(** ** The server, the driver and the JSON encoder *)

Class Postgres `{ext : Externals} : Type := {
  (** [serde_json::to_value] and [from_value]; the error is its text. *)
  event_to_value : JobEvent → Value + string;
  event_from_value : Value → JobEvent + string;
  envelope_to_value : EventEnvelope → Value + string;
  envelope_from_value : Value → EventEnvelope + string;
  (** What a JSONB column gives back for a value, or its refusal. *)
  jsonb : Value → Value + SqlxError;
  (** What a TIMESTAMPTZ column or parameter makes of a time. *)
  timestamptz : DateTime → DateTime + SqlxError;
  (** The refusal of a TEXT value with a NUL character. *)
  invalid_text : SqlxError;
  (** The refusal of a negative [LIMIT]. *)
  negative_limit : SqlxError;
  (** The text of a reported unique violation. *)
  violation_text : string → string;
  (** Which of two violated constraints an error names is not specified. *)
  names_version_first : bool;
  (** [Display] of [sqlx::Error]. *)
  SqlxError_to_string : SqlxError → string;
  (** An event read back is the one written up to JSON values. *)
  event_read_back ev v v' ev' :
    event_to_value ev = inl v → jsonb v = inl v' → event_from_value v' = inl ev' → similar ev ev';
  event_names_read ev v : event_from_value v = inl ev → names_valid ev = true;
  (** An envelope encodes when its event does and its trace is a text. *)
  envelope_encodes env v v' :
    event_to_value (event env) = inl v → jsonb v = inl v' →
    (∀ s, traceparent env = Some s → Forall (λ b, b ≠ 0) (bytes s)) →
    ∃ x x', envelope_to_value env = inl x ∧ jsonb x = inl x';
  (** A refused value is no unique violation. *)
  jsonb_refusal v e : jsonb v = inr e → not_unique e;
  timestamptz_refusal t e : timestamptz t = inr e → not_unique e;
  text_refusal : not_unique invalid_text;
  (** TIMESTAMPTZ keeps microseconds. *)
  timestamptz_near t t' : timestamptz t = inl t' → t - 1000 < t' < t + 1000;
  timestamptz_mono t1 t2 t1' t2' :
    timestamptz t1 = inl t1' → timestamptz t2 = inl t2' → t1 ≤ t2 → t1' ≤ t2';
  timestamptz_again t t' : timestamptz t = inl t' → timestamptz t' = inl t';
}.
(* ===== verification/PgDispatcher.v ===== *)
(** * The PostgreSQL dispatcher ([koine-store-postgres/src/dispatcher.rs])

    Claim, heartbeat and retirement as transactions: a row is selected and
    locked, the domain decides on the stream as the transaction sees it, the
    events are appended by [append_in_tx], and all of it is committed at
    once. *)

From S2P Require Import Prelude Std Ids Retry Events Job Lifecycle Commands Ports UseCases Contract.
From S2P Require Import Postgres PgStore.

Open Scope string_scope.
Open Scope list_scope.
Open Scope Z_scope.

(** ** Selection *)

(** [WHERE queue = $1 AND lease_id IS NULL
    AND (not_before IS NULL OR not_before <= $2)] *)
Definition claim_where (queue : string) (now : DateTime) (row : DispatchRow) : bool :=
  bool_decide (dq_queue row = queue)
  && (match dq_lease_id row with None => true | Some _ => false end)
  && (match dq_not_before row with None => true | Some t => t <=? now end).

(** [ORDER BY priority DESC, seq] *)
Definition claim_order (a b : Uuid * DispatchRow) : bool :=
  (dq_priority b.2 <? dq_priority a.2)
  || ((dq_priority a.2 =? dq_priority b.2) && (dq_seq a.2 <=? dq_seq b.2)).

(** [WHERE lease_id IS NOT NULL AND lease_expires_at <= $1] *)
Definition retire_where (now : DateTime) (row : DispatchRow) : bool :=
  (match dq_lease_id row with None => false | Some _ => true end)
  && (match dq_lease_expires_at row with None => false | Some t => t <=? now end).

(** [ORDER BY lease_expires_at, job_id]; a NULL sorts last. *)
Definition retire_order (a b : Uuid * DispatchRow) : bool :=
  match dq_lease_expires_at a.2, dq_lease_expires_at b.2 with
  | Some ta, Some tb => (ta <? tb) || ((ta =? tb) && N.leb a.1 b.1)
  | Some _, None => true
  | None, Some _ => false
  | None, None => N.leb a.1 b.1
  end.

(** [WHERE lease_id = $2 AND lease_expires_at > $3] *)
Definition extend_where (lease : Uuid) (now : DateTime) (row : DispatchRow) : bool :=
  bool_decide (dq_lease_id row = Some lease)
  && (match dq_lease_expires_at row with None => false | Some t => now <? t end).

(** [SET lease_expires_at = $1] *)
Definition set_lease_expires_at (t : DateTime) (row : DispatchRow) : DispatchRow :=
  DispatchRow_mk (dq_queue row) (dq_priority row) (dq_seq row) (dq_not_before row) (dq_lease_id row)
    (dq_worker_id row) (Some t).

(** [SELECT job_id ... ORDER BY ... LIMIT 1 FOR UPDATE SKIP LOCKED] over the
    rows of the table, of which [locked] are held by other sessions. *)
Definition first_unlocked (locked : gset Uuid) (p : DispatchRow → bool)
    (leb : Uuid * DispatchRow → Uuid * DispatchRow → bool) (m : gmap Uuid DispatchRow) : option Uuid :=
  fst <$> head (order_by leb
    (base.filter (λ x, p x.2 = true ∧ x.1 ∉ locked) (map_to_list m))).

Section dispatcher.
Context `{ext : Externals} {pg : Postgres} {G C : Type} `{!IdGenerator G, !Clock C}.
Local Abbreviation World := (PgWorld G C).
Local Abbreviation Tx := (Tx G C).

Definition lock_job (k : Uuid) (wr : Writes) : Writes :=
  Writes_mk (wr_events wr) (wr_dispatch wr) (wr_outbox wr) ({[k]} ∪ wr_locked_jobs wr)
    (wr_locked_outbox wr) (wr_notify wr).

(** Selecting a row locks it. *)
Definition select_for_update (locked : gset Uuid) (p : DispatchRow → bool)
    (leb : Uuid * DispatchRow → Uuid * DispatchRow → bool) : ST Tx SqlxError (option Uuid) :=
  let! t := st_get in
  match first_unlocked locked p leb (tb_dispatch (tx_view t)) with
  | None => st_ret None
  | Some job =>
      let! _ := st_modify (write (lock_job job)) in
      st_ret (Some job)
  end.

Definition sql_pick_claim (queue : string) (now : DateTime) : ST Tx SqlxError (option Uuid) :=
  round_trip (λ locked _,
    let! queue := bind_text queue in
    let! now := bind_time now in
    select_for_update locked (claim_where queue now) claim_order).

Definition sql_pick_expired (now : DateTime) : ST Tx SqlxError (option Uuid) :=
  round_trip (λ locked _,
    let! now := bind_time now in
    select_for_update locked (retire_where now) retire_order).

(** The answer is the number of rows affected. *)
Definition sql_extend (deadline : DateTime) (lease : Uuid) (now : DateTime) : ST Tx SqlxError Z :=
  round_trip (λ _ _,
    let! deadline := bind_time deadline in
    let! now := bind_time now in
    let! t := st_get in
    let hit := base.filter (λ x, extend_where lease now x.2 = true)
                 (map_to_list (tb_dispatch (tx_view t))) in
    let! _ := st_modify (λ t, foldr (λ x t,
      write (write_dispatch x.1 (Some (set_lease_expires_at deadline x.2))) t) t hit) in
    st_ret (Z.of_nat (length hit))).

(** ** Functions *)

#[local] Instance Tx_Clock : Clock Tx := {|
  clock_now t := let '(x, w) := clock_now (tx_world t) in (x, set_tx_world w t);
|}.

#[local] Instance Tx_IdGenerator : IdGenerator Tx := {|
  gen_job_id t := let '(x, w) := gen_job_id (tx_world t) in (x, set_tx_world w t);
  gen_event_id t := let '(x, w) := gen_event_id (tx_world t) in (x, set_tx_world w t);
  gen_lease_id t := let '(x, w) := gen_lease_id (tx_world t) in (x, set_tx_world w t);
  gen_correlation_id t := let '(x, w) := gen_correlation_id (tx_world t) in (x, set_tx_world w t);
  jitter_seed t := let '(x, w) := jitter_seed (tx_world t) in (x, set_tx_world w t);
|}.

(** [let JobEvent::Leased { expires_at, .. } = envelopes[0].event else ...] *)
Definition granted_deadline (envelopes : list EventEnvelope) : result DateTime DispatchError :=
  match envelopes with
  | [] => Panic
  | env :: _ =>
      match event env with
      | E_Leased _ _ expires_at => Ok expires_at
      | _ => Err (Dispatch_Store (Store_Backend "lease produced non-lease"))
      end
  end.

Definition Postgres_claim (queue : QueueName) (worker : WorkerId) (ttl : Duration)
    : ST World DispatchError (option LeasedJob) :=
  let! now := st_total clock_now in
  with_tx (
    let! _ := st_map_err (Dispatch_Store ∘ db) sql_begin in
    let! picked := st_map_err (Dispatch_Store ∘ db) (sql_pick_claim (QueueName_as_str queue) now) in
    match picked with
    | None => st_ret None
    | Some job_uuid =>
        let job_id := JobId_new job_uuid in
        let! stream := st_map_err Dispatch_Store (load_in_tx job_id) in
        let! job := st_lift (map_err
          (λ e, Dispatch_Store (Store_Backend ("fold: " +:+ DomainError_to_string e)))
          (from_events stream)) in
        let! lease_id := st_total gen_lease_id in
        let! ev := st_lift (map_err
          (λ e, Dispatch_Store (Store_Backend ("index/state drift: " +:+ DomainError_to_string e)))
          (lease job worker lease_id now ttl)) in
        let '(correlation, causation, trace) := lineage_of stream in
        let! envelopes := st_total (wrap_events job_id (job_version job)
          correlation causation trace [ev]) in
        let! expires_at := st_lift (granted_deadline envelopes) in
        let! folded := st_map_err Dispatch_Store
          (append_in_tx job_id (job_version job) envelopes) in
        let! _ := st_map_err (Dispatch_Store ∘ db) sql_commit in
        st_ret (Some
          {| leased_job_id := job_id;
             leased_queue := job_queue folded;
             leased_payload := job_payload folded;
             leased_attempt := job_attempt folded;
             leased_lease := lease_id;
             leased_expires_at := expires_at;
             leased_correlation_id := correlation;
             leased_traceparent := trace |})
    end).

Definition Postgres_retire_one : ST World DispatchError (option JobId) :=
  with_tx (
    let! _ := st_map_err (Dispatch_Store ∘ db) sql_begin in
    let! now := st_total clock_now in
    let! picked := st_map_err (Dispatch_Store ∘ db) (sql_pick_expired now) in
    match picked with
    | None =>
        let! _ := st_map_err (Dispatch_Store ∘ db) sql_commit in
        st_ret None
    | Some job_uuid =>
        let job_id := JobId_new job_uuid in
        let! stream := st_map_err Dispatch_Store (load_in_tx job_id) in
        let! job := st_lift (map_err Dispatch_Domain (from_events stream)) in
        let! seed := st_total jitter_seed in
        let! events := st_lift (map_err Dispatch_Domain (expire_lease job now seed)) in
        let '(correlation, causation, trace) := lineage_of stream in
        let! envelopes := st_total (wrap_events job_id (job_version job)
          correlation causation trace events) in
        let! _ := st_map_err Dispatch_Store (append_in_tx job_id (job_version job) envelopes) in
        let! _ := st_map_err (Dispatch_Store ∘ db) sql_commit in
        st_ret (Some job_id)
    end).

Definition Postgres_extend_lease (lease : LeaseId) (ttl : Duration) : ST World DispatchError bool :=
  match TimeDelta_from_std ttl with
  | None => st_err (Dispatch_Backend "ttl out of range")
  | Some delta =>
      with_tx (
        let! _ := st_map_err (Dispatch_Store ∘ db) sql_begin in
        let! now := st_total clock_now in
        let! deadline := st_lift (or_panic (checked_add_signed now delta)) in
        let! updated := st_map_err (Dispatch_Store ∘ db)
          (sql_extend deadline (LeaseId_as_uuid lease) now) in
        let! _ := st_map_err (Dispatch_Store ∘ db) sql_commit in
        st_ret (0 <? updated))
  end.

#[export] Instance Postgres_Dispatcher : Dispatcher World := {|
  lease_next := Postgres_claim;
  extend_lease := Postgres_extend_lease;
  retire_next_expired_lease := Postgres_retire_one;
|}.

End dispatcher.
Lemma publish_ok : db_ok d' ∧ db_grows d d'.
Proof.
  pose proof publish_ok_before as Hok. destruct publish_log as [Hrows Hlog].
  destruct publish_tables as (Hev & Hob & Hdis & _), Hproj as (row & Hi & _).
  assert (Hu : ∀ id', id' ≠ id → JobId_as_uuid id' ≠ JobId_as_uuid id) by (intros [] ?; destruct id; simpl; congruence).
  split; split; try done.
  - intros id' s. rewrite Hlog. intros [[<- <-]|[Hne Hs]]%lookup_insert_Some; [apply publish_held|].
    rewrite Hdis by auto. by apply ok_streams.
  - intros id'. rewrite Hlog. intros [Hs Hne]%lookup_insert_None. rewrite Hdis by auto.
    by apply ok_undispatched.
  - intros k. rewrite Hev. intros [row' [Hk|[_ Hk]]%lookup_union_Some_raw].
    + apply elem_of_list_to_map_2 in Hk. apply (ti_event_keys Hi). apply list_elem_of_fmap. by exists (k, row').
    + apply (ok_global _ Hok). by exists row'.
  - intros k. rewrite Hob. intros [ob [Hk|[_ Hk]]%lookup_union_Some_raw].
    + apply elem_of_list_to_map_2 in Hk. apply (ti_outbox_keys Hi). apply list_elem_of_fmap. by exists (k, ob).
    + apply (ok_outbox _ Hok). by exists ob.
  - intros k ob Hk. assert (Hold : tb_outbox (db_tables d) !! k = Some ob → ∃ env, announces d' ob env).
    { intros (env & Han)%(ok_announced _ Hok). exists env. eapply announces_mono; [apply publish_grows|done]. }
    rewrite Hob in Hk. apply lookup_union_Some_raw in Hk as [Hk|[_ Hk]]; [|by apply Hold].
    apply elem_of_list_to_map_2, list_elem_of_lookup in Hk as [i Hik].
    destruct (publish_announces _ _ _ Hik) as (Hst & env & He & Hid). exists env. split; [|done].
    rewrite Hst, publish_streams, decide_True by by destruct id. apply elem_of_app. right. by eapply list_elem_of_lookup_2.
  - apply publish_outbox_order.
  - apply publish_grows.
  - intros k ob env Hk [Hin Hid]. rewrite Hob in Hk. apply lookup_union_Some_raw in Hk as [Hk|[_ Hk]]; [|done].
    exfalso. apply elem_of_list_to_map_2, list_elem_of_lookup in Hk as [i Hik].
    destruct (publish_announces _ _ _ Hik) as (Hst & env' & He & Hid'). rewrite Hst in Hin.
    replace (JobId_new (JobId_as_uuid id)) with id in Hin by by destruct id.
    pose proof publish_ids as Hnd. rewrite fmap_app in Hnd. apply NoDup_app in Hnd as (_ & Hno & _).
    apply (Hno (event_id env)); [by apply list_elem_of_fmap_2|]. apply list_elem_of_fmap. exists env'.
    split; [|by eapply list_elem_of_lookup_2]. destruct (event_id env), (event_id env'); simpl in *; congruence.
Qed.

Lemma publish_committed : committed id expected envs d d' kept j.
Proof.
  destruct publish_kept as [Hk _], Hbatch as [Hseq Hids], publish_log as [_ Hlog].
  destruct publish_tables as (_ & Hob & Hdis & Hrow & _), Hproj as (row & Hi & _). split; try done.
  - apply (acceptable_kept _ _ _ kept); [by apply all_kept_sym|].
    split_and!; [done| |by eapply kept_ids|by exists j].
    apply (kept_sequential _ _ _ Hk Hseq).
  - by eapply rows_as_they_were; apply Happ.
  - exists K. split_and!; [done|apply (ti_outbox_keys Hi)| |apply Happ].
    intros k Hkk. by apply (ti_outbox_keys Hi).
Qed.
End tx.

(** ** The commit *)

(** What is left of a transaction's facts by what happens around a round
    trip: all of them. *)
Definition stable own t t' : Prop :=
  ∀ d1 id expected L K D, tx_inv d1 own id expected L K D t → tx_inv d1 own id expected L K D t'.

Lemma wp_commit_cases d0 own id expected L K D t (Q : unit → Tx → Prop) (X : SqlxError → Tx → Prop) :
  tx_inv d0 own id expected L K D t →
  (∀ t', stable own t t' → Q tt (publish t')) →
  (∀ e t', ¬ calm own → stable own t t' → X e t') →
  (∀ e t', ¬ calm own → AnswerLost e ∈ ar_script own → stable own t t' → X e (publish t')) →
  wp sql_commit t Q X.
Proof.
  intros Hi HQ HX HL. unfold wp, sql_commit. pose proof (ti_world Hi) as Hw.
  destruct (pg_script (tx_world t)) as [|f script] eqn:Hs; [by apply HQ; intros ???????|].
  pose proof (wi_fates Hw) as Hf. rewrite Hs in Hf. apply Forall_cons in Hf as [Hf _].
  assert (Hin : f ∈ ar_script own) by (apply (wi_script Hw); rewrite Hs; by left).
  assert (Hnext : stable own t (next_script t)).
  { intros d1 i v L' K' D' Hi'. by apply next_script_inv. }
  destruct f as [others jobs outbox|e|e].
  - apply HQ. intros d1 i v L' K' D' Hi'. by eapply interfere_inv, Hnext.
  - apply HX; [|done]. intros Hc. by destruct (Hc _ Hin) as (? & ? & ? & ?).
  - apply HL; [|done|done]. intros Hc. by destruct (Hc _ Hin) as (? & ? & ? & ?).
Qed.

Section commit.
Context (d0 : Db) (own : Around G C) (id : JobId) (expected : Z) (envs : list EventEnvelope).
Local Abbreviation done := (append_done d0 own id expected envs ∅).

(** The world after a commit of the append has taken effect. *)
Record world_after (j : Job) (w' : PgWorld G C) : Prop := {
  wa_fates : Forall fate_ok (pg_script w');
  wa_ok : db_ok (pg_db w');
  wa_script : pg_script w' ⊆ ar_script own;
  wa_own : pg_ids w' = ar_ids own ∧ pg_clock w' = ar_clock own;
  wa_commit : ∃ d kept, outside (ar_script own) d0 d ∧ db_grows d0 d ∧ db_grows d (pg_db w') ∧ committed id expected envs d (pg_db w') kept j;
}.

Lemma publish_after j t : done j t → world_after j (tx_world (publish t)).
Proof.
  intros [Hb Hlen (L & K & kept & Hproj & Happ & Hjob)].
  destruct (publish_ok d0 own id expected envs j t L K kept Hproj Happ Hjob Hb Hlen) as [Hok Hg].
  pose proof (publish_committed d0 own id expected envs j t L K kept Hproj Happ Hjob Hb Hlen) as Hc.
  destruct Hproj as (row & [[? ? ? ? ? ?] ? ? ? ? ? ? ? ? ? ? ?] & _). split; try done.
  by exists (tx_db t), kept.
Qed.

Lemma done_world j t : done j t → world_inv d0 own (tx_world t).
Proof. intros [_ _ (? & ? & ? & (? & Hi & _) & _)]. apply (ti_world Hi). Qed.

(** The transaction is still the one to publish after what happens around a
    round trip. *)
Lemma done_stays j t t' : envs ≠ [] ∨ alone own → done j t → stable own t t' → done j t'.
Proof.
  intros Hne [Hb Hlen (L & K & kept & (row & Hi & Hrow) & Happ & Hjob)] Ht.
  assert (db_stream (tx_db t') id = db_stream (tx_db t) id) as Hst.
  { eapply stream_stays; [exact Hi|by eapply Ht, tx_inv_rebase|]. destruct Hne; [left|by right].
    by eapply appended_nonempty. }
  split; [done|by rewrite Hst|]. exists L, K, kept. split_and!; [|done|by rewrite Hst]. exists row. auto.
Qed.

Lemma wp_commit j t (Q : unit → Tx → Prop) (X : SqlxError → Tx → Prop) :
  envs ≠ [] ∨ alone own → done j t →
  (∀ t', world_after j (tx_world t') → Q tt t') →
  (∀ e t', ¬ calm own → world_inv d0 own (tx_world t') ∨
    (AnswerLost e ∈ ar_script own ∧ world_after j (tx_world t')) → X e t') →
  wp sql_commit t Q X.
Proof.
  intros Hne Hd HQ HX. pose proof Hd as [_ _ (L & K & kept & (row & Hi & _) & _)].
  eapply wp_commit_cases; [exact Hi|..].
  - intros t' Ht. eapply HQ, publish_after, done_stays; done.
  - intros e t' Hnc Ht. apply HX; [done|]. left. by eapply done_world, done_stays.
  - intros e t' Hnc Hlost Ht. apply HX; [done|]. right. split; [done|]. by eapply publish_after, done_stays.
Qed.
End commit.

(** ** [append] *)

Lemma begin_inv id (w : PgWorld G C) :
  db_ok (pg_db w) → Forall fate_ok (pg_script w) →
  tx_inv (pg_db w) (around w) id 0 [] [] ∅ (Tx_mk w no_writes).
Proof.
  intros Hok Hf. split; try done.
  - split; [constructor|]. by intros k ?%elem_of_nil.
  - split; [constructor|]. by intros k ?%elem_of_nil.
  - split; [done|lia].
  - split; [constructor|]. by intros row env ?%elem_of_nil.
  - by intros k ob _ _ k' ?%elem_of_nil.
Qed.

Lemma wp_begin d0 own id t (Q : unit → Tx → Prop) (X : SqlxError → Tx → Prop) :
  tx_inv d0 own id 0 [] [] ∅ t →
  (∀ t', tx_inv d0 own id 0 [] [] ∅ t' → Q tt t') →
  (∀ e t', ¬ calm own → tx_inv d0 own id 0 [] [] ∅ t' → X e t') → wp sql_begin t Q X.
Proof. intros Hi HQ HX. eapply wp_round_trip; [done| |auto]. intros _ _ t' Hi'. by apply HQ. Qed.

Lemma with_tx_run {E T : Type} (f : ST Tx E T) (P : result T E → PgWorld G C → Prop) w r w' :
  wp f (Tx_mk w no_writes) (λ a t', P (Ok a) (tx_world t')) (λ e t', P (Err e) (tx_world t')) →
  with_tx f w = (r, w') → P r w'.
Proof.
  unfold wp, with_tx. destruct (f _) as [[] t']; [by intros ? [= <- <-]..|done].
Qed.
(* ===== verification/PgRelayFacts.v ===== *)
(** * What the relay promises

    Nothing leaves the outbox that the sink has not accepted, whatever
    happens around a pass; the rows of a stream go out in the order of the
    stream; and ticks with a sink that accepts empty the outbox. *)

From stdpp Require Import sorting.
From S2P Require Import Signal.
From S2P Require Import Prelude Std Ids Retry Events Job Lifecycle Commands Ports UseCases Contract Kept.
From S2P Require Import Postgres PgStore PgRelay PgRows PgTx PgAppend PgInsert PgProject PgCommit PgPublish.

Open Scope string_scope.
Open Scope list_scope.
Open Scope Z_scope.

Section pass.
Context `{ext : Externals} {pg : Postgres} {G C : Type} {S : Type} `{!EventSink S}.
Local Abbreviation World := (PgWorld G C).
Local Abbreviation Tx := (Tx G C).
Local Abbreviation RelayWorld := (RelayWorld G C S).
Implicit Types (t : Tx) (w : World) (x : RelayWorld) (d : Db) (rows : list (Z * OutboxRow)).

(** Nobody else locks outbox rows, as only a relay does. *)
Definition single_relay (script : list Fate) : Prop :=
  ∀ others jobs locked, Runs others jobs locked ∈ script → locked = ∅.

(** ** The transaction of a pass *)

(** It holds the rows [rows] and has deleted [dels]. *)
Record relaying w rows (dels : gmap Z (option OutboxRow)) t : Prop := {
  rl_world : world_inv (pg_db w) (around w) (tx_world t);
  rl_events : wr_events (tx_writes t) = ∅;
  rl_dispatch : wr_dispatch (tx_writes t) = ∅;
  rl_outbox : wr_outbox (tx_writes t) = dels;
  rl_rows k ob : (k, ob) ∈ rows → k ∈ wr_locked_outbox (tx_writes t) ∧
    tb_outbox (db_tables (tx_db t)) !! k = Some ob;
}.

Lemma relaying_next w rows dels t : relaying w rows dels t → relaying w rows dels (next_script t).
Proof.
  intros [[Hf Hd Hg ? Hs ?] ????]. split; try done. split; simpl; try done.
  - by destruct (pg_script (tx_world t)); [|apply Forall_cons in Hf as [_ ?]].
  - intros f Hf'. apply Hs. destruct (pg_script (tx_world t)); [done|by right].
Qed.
-=-=-=-=-
Beginning with the line that has "wa_own : pg_ids" and ending with the line that has "intros [Hb Hlen", set down the lines above exactly and include no others.

ANSWER BELOW:
  wa_own : pg_ids w' = ar_ids own ∧ pg_clock w' = ar_clock own;
  wa_commit : ∃ d kept, outside (ar_script own) d0 d ∧ db_grows d0 d ∧ db_grows d (pg_db w') ∧ committed id expected envs d (pg_db w') kept j;
}.

Lemma publish_after j t : done j t → world_after j (tx_world (publish t)).
Proof.
  intros [Hb Hlen (L & K & kept & Hproj & Happ & Hjob)].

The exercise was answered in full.